The Hour is Blue

Vivere è come scalare le montagne

Vivere è come scalare le montagne… Non basta essere forti ma anche avere qualcuno all’altro capo della corda pronto a tenerti quando la mano si apre, il piede scivola o fai la scelta sbagliata… Solo così potrai cadere e ripartire… A. Zeni

“Living is like climbing mountains… It isn’t enough to be strong; you also need someone at the other end of the rope ready to hold you when your hand opens, your foot slips, or you make the wrong choice… only then can you fall and start again.” A. Zeni

By FARHA GUERRERO

What’s fascinating is that, although I’ve rock climbed very little in my life, I have come to see this sport as stemming from a sort of intuition as well as pensiveness. Some people call it movement that’s meditative. I’m starting to believe that there’s something quite philosophical, almost existential. I’d like to explain this in my own words, of course.

This is a sport I cannot really compare to any other.

Rock climbing, and especially sport climbing, is unique because at its heart, it is about a partnership between two people; a relationship. I wouldn’t even call it a friendship. It’s a climbing partner.

You literally hold your climbing partner in your hands. The responsibility is much greater than it appears. This partner is more than companionship. Your partner, while you are climbing, is belaying you, holding you in essence, ensuring your safety. If a climber were to fall from a hundred feet, the consequences could be dire, and so that responsibility becomes very real. There’s communication between partners, encouragement, and I would argue humility, which is unique in sport.

This relationship is not about dependency. It’s about trust, patience, and positivity.

Sport climbing is a minimalist sport in which one is propelled up steep rock faces. The angle is vertical enough that the safety equipment is necessary.

The only thing that a rock climber needs is a pair of climbing shoes with a good rubber sole, a harness, a rope, a belay device, a helmet, and quickdraws. It’s not an invasive sport in the mountains. It literally is human beings ascending a rock face.

Rock climbing, to many people’s surprise, is extraordinarily safe, even though it doesn’t appear to be.

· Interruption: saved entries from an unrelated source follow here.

(* ===== verification/BTB.v ===== *)
(** * The branch target buffer: gem5/src/cpu/pred/btb.hh and btb.cc *)

From Stdlib Require Import ZArith Lia.
From stdpp Require Import base list.
From S2P Require Import Prelude Bits.

#[local] Open Scope Z_scope.
#[local] Open Scope outcome_scope.

Module BTB.
Section btb.
Context {PC : Type}.

(** The thread of a new entry is uninitialised. *)
Record BTBEntry := mkEntry { tag : Z; target : PC; tid : option Z; valid_ : bool }.

Record t := mk {
  btb : list BTBEntry;
  numEntries : Z;
  idxMask : Z;
  tagBits : Z;
  tagMask : Z;
  instShiftAmt : Z;
  tagShiftAmt : Z
}.

(** [zero] is the address [PCState(0)]. *)
Definition new (zero : PC) (n tag_bits inst_shift : Z) : outcome t :=
  if negb (isPowerOf2 n) then Exited
  else
    let! k := floorLog2 n in
    Done (mk (replicate (Z.to_nat n) (mkEntry 0 zero None false)) n (n - 1) tag_bits (wrap 32 (Z.shiftl 1 tag_bits - 1)) inst_shift (inst_shift + k)).

Definition withBtb (l : list BTBEntry) (b : t) : t :=
  mk l (numEntries b) (idxMask b) (tagBits b) (tagMask b) (instShiftAmt b) (tagShiftAmt b).

Definition reset (b : t) : t := withBtb (map (fun e => mkEntry (tag e) (target e) (tid e) false) (btb b)) b.
Definition getIndex (b : t) (instPC : Z) : Z := wrap 32 (Z.land (Z.shiftr instPC (instShiftAmt b)) (idxMask b)).
Definition getTag (b : t) (instPC : Z) : Z := Z.land (Z.shiftr instPC (tagShiftAmt b)) (tagMask b).

Definition hits (b : t) (e : BTBEntry) (instPC th : Z) : bool :=
  valid_ e && (getTag b instPC =? tag e) && bool_decide (tid e = Some th).
Definition valid (b : t) (instPC th : Z) : outcome bool :=
  let! e := vec_get (btb b) (getIndex b instPC) in Done (hits b e instPC th).
Definition lookup (zero : PC) (b : t) (instPC th : Z) : outcome PC :=
  let! e := vec_get (btb b) (getIndex b instPC) in Done (if hits b e instPC th then target e else zero).
Definition update (instPC : Z) (tgt : PC) (th : Z) (b : t) : outcome t :=
  let! l := vec_set (btb b) (getIndex b instPC) (mkEntry (getTag b instPC) tgt (Some th) true) in Done (withBtb l b).

(** ** What a hit means *)

Record ok (b : t) : Prop := {
  ok_size : numEntries b = 2 ^ (tagShiftAmt b - instShiftAmt b);
  ok_shift : 0 <= instShiftAmt b <= tagShiftAmt b;
  ok_width : tagShiftAmt b - instShiftAmt b < 32;
  ok_mask : idxMask b = Z.ones (tagShiftAmt b - instShiftAmt b);
  ok_tag : tagMask b = Z.ones (tagBits b) /\ 0 <= tagBits b;
  ok_length : Z.of_nat (length (btb b)) = numEntries b }.

Lemma btb_new_ok zero n tag_bits inst_shift b : 0 < n < 2 ^ 32 -> 0 <= tag_bits <= 32 -> 0 <= inst_shift ->
  new zero n tag_bits inst_shift = Done b -> ok b.
Proof.
  intros Hn Ht Hs. unfold new. destruct (isPowerOf2 n) eqn:E; [|done]. cbn [negb]. rewrite floorLog2_spec by lia. cbn [obind]. intros [= <-].
  pose proof (Z.log2_nonneg n). pose proof (isPowerOf2_log2 n ltac:(lia) E) as Ep.
  split; cbn; rewrite ?Z.add_simpl_l; try done; try lia.
  - apply Z.log2_lt_pow2; lia.
  - apply pow2_mask; [lia|done].
  - split; [|lia]. unfold wrap. rewrite Z.shiftl_1_l, Z.ones_equiv. assert (2 ^ tag_bits <= 2 ^ 32) by (apply Z.pow_le_mono_r; lia).
    assert (0 < 2 ^ tag_bits) by (apply Z.pow_pos_nonneg; lia). rewrite Z.mod_small by lia. lia.
  - rewrite length_replicate. lia.
Qed.

(** The bits of the address that tell branches apart. *)
Definition branchBits (b : t) (instPC : Z) : Z := Z.shiftr instPC (instShiftAmt b) mod 2 ^ (tagShiftAmt b - instShiftAmt b + tagBits b).

Section one.
Context (b : t) (Hb : ok b).

Lemma getIndex_mod pc : getIndex b pc = Z.shiftr pc (instShiftAmt b) mod numEntries b.
Proof.
  destruct Hb as [Hn Hs Hw Hm _ _]. unfold getIndex, wrap. rewrite Hm, Z.land_ones, Hn by lia. apply Z.mod_small.
  pose proof (Z.mod_pos_bound (Z.shiftr pc (instShiftAmt b)) (2 ^ (tagShiftAmt b - instShiftAmt b))).
  assert (2 ^ (tagShiftAmt b - instShiftAmt b) <= 2 ^ 32) by (apply Z.pow_le_mono_r; lia).
  assert (0 < 2 ^ (tagShiftAmt b - instShiftAmt b)) by (apply Z.pow_pos_nonneg; lia). lia.
Qed.

Lemma getIndex_bound pc : 0 <= getIndex b pc < Z.of_nat (length (btb b)).
Proof.
  rewrite getIndex_mod. destruct Hb as [Hn Hs _ _ _ Hl]. rewrite Hl. apply Z.mod_pos_bound. rewrite Hn. apply Z.pow_pos_nonneg; lia.
Qed.

Lemma getTag_mod pc : getTag b pc = Z.shiftr (Z.shiftr pc (instShiftAmt b)) (tagShiftAmt b - instShiftAmt b) mod 2 ^ tagBits b.
Proof.
  destruct Hb as [_ Hs _ _ [Ht H0] _]. unfold getTag. rewrite Ht, Z.land_ones, Z.shiftr_shiftr by lia. do 2 f_equal. lia.
Qed.

(** Index and tag together are these bits. *)
Lemma branchBits_split pc pc' : branchBits b pc = branchBits b pc' <-> getIndex b pc = getIndex b pc' /\ getTag b pc = getTag b pc'.
Proof.
  rewrite !getIndex_mod, !getTag_mod. unfold branchBits. destruct Hb as [Hn Hs _ _ [_ H0] _]. rewrite Hn.
  set (w := tagShiftAmt b - instShiftAmt b) in *. assert (Hw : 0 <= w) by (unfold w; lia).
  generalize (Z.shiftr pc (instShiftAmt b)), (Z.shiftr pc' (instShiftAmt b)). intros x y. clear Hn Hs. clearbody w. rewrite <- !Z.land_ones by lia. split.
  - intros E. assert (Hbit : forall i, 0 <= i < w + tagBits b -> Z.testbit x i = Z.testbit y i).
    { intros i Hi. apply (f_equal (fun z => Z.testbit z i)) in E. rewrite !Z.land_spec, testbit_ones in E by lia.
      rewrite (proj2 (Z.ltb_lt i _)), !andb_true_r in E by lia. done. }
    split; bitwise i Hi; rewrite ?testbit_ones by lia.
    + destruct (Z.ltb_spec i w); [|by rewrite !andb_false_r]. by rewrite Hbit by lia.
    + destruct (Z.ltb_spec i (tagBits b)); [|by rewrite !andb_false_r]. by rewrite Hbit by lia.
  - intros [E1 E2]. bitwise i Hi. rewrite ?testbit_ones by lia. destruct (Z.ltb_spec i (w + tagBits b)); [|by rewrite !andb_false_r].
    destruct (Z.ltb_spec i w).
    + apply (f_equal (fun z => Z.testbit z i)) in E1. rewrite !Z.land_spec, testbit_ones in E1 by lia.
      rewrite (proj2 (Z.ltb_lt i _)) in E1 by lia. by rewrite !andb_true_r in *.
    + apply (f_equal (fun z => Z.testbit z (i - w))) in E2. rewrite !Z.land_spec, testbit_ones, !Z.shiftr_spec in E2 by lia.
      rewrite (proj2 (Z.ltb_lt (i - w) _)) in E2 by lia. rewrite Z.sub_add in E2. by rewrite !andb_true_r in *.
Qed.
End one.

(** ** Runs of updates *)

Definition entryFor (b : t) (u : Z * PC * Z) : BTBEntry := let '(pc, tgt, th) := u in mkEntry (getTag b pc) tgt (Some th) true.

Fixpoint updates (us : list (Z * PC * Z)) (b : t) : outcome t :=
  match us with [] => Done b | (pc, tgt, th) :: us => let! b := update pc tgt th b in updates us b end.

(** The last update of an entry. *)
Definition lastAt (b : t) (i : Z) (us : list (Z * PC * Z)) (acc : option (Z * PC * Z)) : option (Z * PC * Z) :=
  fold_left (fun acc u => if getIndex b (fst (fst u)) =? i then Some u else acc) us acc.

Lemma update_entries pc tgt th b : ok b -> exists l, update pc tgt th b = Done (withBtb l b) /\ ok (withBtb l b) /\
  l = <[Z.to_nat (getIndex b pc) := entryFor b (pc, tgt, th)]> (btb b).
Proof.
  intros Hb. unfold update. rewrite vec_set_in by by apply getIndex_bound. eexists. split; [done|]. split; [|done].
  destruct Hb. split; try done. cbn. by rewrite length_insert.
Qed.

(** The entries after a run, given what they are for before it. *)
Lemma updates_entries us : forall b acc e0, ok b ->
  (forall i, 0 <= i < numEntries b -> btb b !! Z.to_nat i = Some (default e0 (entryFor b <$> acc i))) ->
  exists l, updates us b = Done (withBtb l b) /\
    forall i, 0 <= i < numEntries b -> l !! Z.to_nat i = Some (default e0 (entryFor b <$> lastAt b i us (acc i))).
Proof.
  induction us as [|[[pc tgt] th] us IH]; intros b acc e0 Hb Hacc; cbn [updates].
  - exists (btb b). split; [by destruct b|done].
  - destruct (update_entries pc tgt th b Hb) as (l & -> & Hl & El). cbn [obind].
    destruct (IH (withBtb l b) (fun i => if getIndex b pc =? i then Some (pc, tgt, th) else acc i) e0 Hl) as (l' & E' & Hl').
    + intros i Hi. cbn [btb withBtb]. pose proof (getIndex_bound b Hb pc). rewrite El. destruct (Z.eqb_spec (getIndex b pc) i) as [<-|Hne].
      * rewrite list_lookup_insert_eq by lia. done.
      * rewrite list_lookup_insert_ne by lia. by apply Hacc.
    + exists l'. split; [exact E'|]. intros i Hi. exact (Hl' i Hi).
Qed.

Lemma lastAt_index b i us : forall acc u, lastAt b i us acc = Some u -> acc = Some u \/ getIndex b (fst (fst u)) = i.
Proof.
  induction us as [|v us IH]; intros acc u E; [by left|]. cbn in E. apply IH in E as [E|E]; [|by right].
  destruct (Z.eqb_spec (getIndex b (fst (fst v))) i); [right; by injection E as <-|by left].
Qed.

(** The branch target buffer keeps the last update of each entry: a branch
    hits exactly when the last update of its entry was by the same thread for
    an address with the same tag and index bits, and then its target is the one
    of that update; a lookup that misses returns the null address. *)
Theorem btb_last_update zero n tag_bits inst_shift b us : 0 < n < 2 ^ 32 -> 0 <= tag_bits <= 32 -> 0 <= inst_shift ->
  new zero n tag_bits inst_shift = Done b -> exists b', updates us b = Done b' /\ forall pc th,
    let hit := match lastAt b (getIndex b pc) us None with
               | Some (pc', tgt, th') => if (branchBits b pc' =? branchBits b pc) && (th' =? th) then Some tgt else None
               | None => None
               end in
    valid b' pc th = Done (bool_decide (is_Some hit)) /\ lookup zero b' pc th = Done (default zero hit).
Proof.
  intros Hn Ht Hs E. pose proof (btb_new_ok _ _ _ _ _ Hn Ht Hs E) as Hb.
  destruct (updates_entries us b (fun _ => None) (mkEntry 0 zero None false) Hb) as (l & E' & Hl).
  { intros i Hi. unfold new in E. destruct (negb _); [done|]. apply obind_Done in E as (k & _ & [= <-]). cbn in *. apply lookup_replicate_2. lia. }
  exists (withBtb l b). split; [done|]. intros pc th. pose proof (getIndex_bound b Hb pc) as Hi. rewrite (ok_length _ Hb) in Hi.
  unfold valid, lookup. change (getIndex (withBtb l b) pc) with (getIndex b pc). cbn [btb withBtb].
  assert (Eg : vec_get l (getIndex b pc) = Done (default (mkEntry 0 zero None false) (entryFor b <$> lastAt b (getIndex b pc) us None)))
    by (apply vec_get_Done; split; [lia|by apply Hl]).
  rewrite Eg. cbn [obind]. destruct (lastAt b (getIndex b pc) us None) as [[[pc' tgt] th']|] eqn:El; [|done]. change (default _ (entryFor b <$> Some (pc', tgt, th'))) with (entryFor b (pc', tgt, th')).
  assert (Ei : getIndex b pc' = getIndex b pc).
  { by apply lastAt_index in El as [El|El]. }
  assert (Eh : hits (withBtb l b) (entryFor b (pc', tgt, th')) pc th = (branchBits b pc' =? branchBits b pc) && (th' =? th)).
  { unfold hits, entryFor. cbn. change (getTag (withBtb l b) pc) with (getTag b pc). pose proof (branchBits_split b Hb pc' pc) as Hs'.
    assert (Eb : (getTag b pc =? getTag b pc') = (branchBits b pc' =? branchBits b pc)).
    { destruct (Z.eqb_spec (branchBits b pc') (branchBits b pc)) as [Eb|Eb].
      - destruct (proj1 Hs' Eb) as [_ ->]. apply Z.eqb_refl.
      - apply Z.eqb_neq. intros Et. apply Eb, Hs'. by split. }
    rewrite Eb. destruct (branchBits b pc' =? branchBits b pc); [|by cbn]. cbn. destruct (Z.eqb_spec th' th) as [->|Hne]; [by rewrite bool_decide_true|].
    rewrite bool_decide_false; [done|]. by intros [= ?]. }
  rewrite Eh. cbn [target entryFor]. by destruct (_ && _).
Qed.
End btb.
Arguments t : clear implicits.
Arguments BTBEntry : clear implicits.

(** Two branches of one entry, and one at the same index of another thread. *)
Definition exampleUpdates : list (Z * Z * Z) := [(0x1000, 0x2000, 0); (0x1010, 0x3000, 0); (0x1000, 0x4000, 1)].

Lemma btb_last_update_witness : exists b b', new 0 4 16 2 = Done b /\ updates exampleUpdates b = Done b' /\
  lookup 0 b' 0x1000 1 = Done 0x4000 /\ valid b' 0x1000 0 = Done false /\ valid b' 0x1010 0 = Done false.
Proof.
  destruct (new 0 4 16 2) as [b| |] eqn:E; [|discriminate E..]. exists b.
  destruct (btb_last_update 0 4 16 2 b exampleUpdates) as (b' & E' & H); [lia..|exact E|]. exists b'. split; [done|]. split; [done|].
  vm_compute in E. injection E as <-. split; [exact (proj2 (H 0x1000 1))|]. split; [exact (proj1 (H 0x1000 0))|exact (proj1 (H 0x1010 0))].
Defined.
End BTB.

If everything is executed well, all equipment is tested, the right knots are employed, and the various attachment devices are used properly, there is very little chance of serious injury or fatal accident. Although the climber is seen as participating in a high-risk activity, the reality is that the climber faces very little peril. But what’s important here is to understand that the equipment is not used to aid the climber to ascend. Rather, the equipment protects the climber. Climbers are literally using their bare hands, even in the cold, on a steep rock face. Fear is deeply embedded in the sport. However, the climber knows how to manage this fear.

The movement upwards is what interests me, the idea of defying gravity. It is not the way human beings are meant to move in the world. The laws of physics are always against the climber the moment they embark on their climb, and the challenge they face is to move their centre of mass in a way that is harmonious up a vertical face.

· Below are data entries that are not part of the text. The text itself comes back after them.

Lemma squash_restores_witness : exists d (u0 u u1 u2 : exUnit), TournamentBP.new 4 2 4 4 2 4 2 2 = Done d /\ exNew d = Done u0 /\ runs exOps u0 = Done u /\
  predictAll exWrongPath 0 u = Done u1 /\ squash 3 0 u1 = Done u2 /\ predHist u2 = predHist u /\
  TournamentBP.globalHistory (dir u2) = TournamentBP.globalHistory (dir u).
Proof.
  destruct (TournamentBP.new 4 2 4 4 2 4 2 2) as [d| |] eqn:E; [|discriminate E..]. destruct (exNew d) as [u0| |] eqn:Eu; [|discriminate Eu..].
  destruct (newUnit_ok exSizes d u0 exSizes_ok (exDir_ok d E) Eu) as [Hu0 Ei0].
  destruct (runs_simulated 4 exOps u0 Hu0) as (u & Er & Hu & Ef); [rewrite Ei0; exact exOps_allowed|].
  rewrite Ei0 in Ef. change (flows exOps _) with [[2]] in Ef. destruct (unit_thread 4 u 0 Hu) as (h & s & Ht & _ & _).
  { rewrite <- inFlight_length, Ef. cbn. lia. }
  assert (Hh : Forall (fun r => seqNum r <= 3) h).
  { pose proof (inFlight_thread u 0 h s Ht) as Eh. rewrite Ef in Eh. injection Eh as Eh. apply (Forall_map seqNum (fun x => x <= 3)). rewrite <- Eh. repeat constructor; lia. }
  destruct (squash_restores exSizes d u0 exOps u 0 h s exWrongPath 3 exSizes_ok (exDir_ok d E) Eu exOps_allowed Er Ht Hh) as
    (u1 & u2 & s2 & G1 & G2 & G3 & _ & _ & _ & _ & G4 & _); [repeat constructor; cbn; lia|]. by exists d, u0, u, u1, u2.
Defined.

(** ** Where the unit goes wrong *)

#[local] Existing Instance LocalBP.predictor.
Notation localUnit := (BPredUnit.t Z LocalBP.t unit).
Definition localNew (ctr : Z) : outcome localUnit := newUnit (Inst := inst) exSizes (LocalBP.mk [SatCounter.mk 0 3 ctr] 1 2 2 0).

(** A branch that the counters predict taken and that has no target is
    predicted not taken, but its record keeps the first prediction: when the
    prediction holds, committing it trains the counters towards taken. *)
Lemma btb_miss_trains_taken : exists u u1 u2, localNew 2 = Done u /\ predict branch 1 0x100 0 u = Done (false, 0x104, u1) /\ update 1 0 u1 = Done u2 /\
  LocalBP.localCtrs (dir u2) = [SatCounter.mk 0 3 3].
Proof. by do 3 eexists. Qed.

(** A return that was predicted not taken records no stack position; reporting
    it as taken marks the stack as used, and a later squash then restores
    position 0 with the null address: the return address of the caller is lost. *)
Definition clobber : list (op Z inst) :=
  [Predict callInst 1 0x100 0; Predict callInst 2 0x180 0; Predict branch 3 0x200 0; Predict condRet 4 0x204 0; Mispredict 4 0x184 true 0; Mispredict 3 0x300 true 0].
Definition stackTop (l : list (op Z inst)) : outcome Z :=
  let! u := localNew 0 in let! u := runs l u in let! s := vec_get (ras u) 0 in RAS.top s.
Lemma mispredicted_return_clobbers : stackTop (take 3 clobber) = Done 0x180 /\ stackTop clobber = Done 0.
Proof. by vm_compute. Qed.

(** In-order prediction looks targets up by address space, and the squash
    enters them by thread. *)
Lemma inorder_misses_own_target (b b' : BTB.t Z) a tgt th asid : BTB.update a tgt th b = Done b' -> BTB.ok b -> asid <> th -> BTB.valid b' a asid = Done false.
Proof.
  intros E Hb Hne. destruct (BTB.update_entries a tgt th b Hb) as (l & E' & Hl & El). rewrite E in E'. injection E' as ->. unfold BTB.valid.
  change (BTB.getIndex (BTB.withBtb l b) a) with (BTB.getIndex b a). pose proof (BTB.getIndex_bound b Hb a). cbn [BTB.btb BTB.withBtb].
  rewrite (proj2 (vec_get_Done l (BTB.getIndex b a) (BTB.entryFor b (a, tgt, th)))); [|split; [lia|subst l; apply list_lookup_insert_eq; lia]].
  cbn [obind]. unfold BTB.hits. cbn. rewrite (bool_decide_false (Some th = Some asid)), andb_false_r; [done|]. by intros [= ->].
Qed.
End BPredRun.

The descent of a climber is also unusual, because when a climber descends, they lean freely backwards, in the harness, perpendicular to the rock, with their feet flat on the surface, and they walk downwards, facing towards the sky. It’s a beautiful experience.

A climber may only be working on something modest on each climb. It might be trying to get over the crux, the most difficult challenge in the climb.

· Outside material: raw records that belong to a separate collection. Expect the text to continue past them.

Lemma mouse_up_clears_drag_witness :
  dragHandle scenarioState = None /\ activeAnchor scenarioState = None.
Proof.
  apply (proj2 (mouse_up_clears_drag scenarioState)).
  - exists [MouseDown 100 100 0; MouseMove 150 130; MouseDown 150 130 0].
    symmetry. exact scenario_created.
  - reflexivity.
Defined.

(** C6.  With a degenerate shear, [|1 - shearX * shearY| < 1e-10], every
    point is reported outside; the function is total, it raises nothing.
    The early return is taken exactly below 1e-10. *)
Theorem degenerate_shear_is_outside (e : Ellipse) (mx my : R) :
  (Rabs (1 - shearX e * shearY e) < 1e-10 -> isPointInEllipse mx my e = false)
  /\ (inverseTransformPoint (mx - centerX e) (my - centerY e)
        (shearX e) (shearY e) (rotation e) = None
      <-> Rabs (1 - shearX e * shearY e) < 1e-10).
Proof.
  split; [|apply inverseTransformPoint_None].
  intros Hdet. unfold isPointInEllipse. cbv zeta.
  apply inverseTransformPoint_None
    with (lx := mx - centerX e) (ly := my - centerY e) (rot := rotation e)
    in Hdet.
  rewrite Hdet. reflexivity.
Qed.

Lemma degenerate_shear_is_outside_witness :
  isPointInEllipse 100 100 (mkEllipse 100 100 50 30 0 1 1 None) = false.
Proof.
  apply (degenerate_shear_is_outside (mkEllipse 100 100 50 30 0 1 1 None) 100 100).
  cbn [shearX shearY].
  replace (1 - 1 * 1) with 0 by lra. rewrite Rabs_R0. lra.
Defined.

(** C7.  While a corner handle is dragged in resize-shear mode, each move
    adds [signX * dx] to [radiusX] and [signY * dy] to [radiusY], with
    [signX = -1] when the role contains "left" and [signY = -1] when it
    contains "top", and clamps both at 5; so after any positive number of
    moves both radii are at least 5. *)
Theorem radius_floor_on_corner_drag (s : State) (h : Handle)
    (moves : list (R * R)) :
  hasEllipse s = true -> isDragging s = true -> dragHandle s = Some h ->
  editMode s = ResizeShear -> includes (role h) "middle" = false ->
  (forall mx my,
     let dx := mx - pt_x (lastMousePos s) in
     let dy := my - pt_y (lastMousePos s) in
     let signX := if includes (role h) "left" then -1 else 1 in
     let signY := if includes (role h) "top" then -1 else 1 in
     let e' := ellipseData (step s (MouseMove mx my)) in
     radiusX e' = Rmax 5 (radiusX (ellipseData s) + signX * dx) /\
     radiusY e' = Rmax 5 (radiusY (ellipseData s) + signY * dy)) /\
  (moves <> [] ->
   5 <= radiusX (ellipseData (run s (moveEvents moves))) /\
   5 <= radiusY (ellipseData (run s (moveEvents moves)))).
Proof.
  intros Hhas Hdrag Hh Hmode Hmid.
  assert (Hs : cornerResizing h s) by (repeat split; assumption).
  split.
  - intros mx my. cbv zeta.
    destruct (cornerResizing_move h s mx my Hmid Hs) as (Hx & Hy & _).
    split; assumption.
  - intros Hne. destruct (exists_last Hne) as (front & [mx my] & ->).
    unfold moveEvents. rewrite map_app, run_app. fold (moveEvents front).
    cbn [map run fold_left fst snd].
    pose proof (cornerResizing_moves h front s Hmid Hs) as Hs'.
    destruct (cornerResizing_move h _ mx my Hmid Hs') as (Hx & Hy & _).
    rewrite Hx, Hy. unfold resizedRadiusX, resizedRadiusY.
    split; apply Rmax_l.
Qed.

Lemma radius_floor_on_corner_drag_witness :
  let s := scenarioPressed in
  5 <= radiusX (ellipseData (run s (moveEvents [(120, 90); (0, 0)]))) /\
  5 <= radiusY (ellipseData (run s (moveEvents [(120, 90); (0, 0)]))).
Proof.
  apply (radius_floor_on_corner_drag scenarioPressed scenarioHandle
           [(120, 90); (0, 0)]).
  - reflexivity.
  - reflexivity.
  - reflexivity.
  - reflexivity.
  - reflexivity.
  - discriminate.
Defined.

(** C8.  The shape with center (100,100), radii 50 and 30, no rotation and
    no shear is sampled at 61 points, and the min/max scan of these points
    gives the box x = 50, y = 70, width = 100, height = 60. *)
Theorem scenario_bounding_box :
  let e := mkEllipse 100 100 50 30 0 0 0 None in
  List.length (getEllipsePoints e 60) = 61%nat /\
  (forall i, nth_error (getEllipsePoints e 60) i =
             if (i <=? 60)%nat then Some (samplePoint e 60 i) else None) /\
  boxOfExtent (scanPoints (getEllipsePoints e 60)) = Some (mkBox 50 70 100 60) /\
  getEllipseBoundingBox e = mkBox 50 70 100 60.
Proof.
  cbv zeta. split; [apply getEllipsePoints_length|]. split; [|split].
  - intros i. unfold getEllipsePoints. rewrite nth_error_map.
    destruct (Nat.leb_spec i 60) as [Hi|Hi].
    + rewrite (nth_error_nth' _ 0%nat) by (rewrite length_seq; lia).
      rewrite seq_nth by lia. reflexivity.
    + assert (H : nth_error (seq 0 61) i = None)
        by (apply nth_error_None; rewrite length_seq; lia).
      rewrite H. reflexivity.
  - rewrite getEllipseBoundingBox_scan. f_equal. exact (scenario_box None).
  - exact (scenario_box None).
Qed.

(** C9.  Whatever the parameters, the sampled box has a width and a height
    that are not negative: the scan takes a minimum and a maximum over the
    same 61 points. *)
Theorem bounding_box_size_nonneg (e : Ellipse) :
  0 <= width (getEllipseBoundingBox e) /\ 0 <= height (getEllipseBoundingBox e).
Proof.
  destruct (sample_extremes e)
    as (x0 & x1 & y0 & y1 & H0 & H1 & H2 & H3 & Hx & Hy).
  rewrite (getEllipseBoundingBox_minmax e _ _ _ _ H0 H1 H2 H3).
  cbn [width height]. lra.
Qed.

(** C10.  The context-menu handler writes [showBoundingBox] and nothing
    else, and a pointer move is handled after it as it would have been
    before it: a drag in progress goes on with the box hidden. *)
Theorem context_menu_only_hides (s : State) :
  onContextMenu s =
  mkState (isDrawing s) (ellipseData s) (hasEllipse s) false (editMode s)
          (isDragging s) (dragHandle s) (lastMousePos s) (activeAnchor s)
  /\ forall mx my,
       onMouseMove (onContextMenu s) mx my =
       (fst (onMouseMove s mx my), onContextMenu (snd (onMouseMove s mx my))).
Proof.
  split; [reflexivity|]. intros mx my. destruct s as [dr e has sh m dg dh lp an].
  unfold onMouseMove, onContextMenu, set_showBoundingBox.
  cbn [hasEllipse isDrawing ellipseData isDragging dragHandle editMode
       lastMousePos activeAnchor].
  repeat match goal with
  | |- context [if ?c then _ else _] => destruct c
  | |- context [match ?c with _ => _ end] => destruct c
  end; reflexivity.
Qed.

But these modest efforts accumulate to something much deeper. A project could be a section of the climb, and the challenge the climber faces is how to memorize their movements and transcend beyond their limits.

In each climb, maybe one achieves only a slight progression. A climber could be working on the same project for a very long time, on the same vertical face that they come back to again and again. The sport becomes, above all, a sport of patience.

A seasoned climber learns to climb in such a graceful and beautiful way that it appears effortless once they achieve the goals of their project, and one does not see the hard work that goes behind the scenes.

So on a pure observational level, the climber may be achieving something quite modest to the observer, and yet, to the climber, the personal challenge is at an existential level that the climber creates for themselves, confirming the idea that rock climbing is unique, and that climbing, as Zeni says, is like life.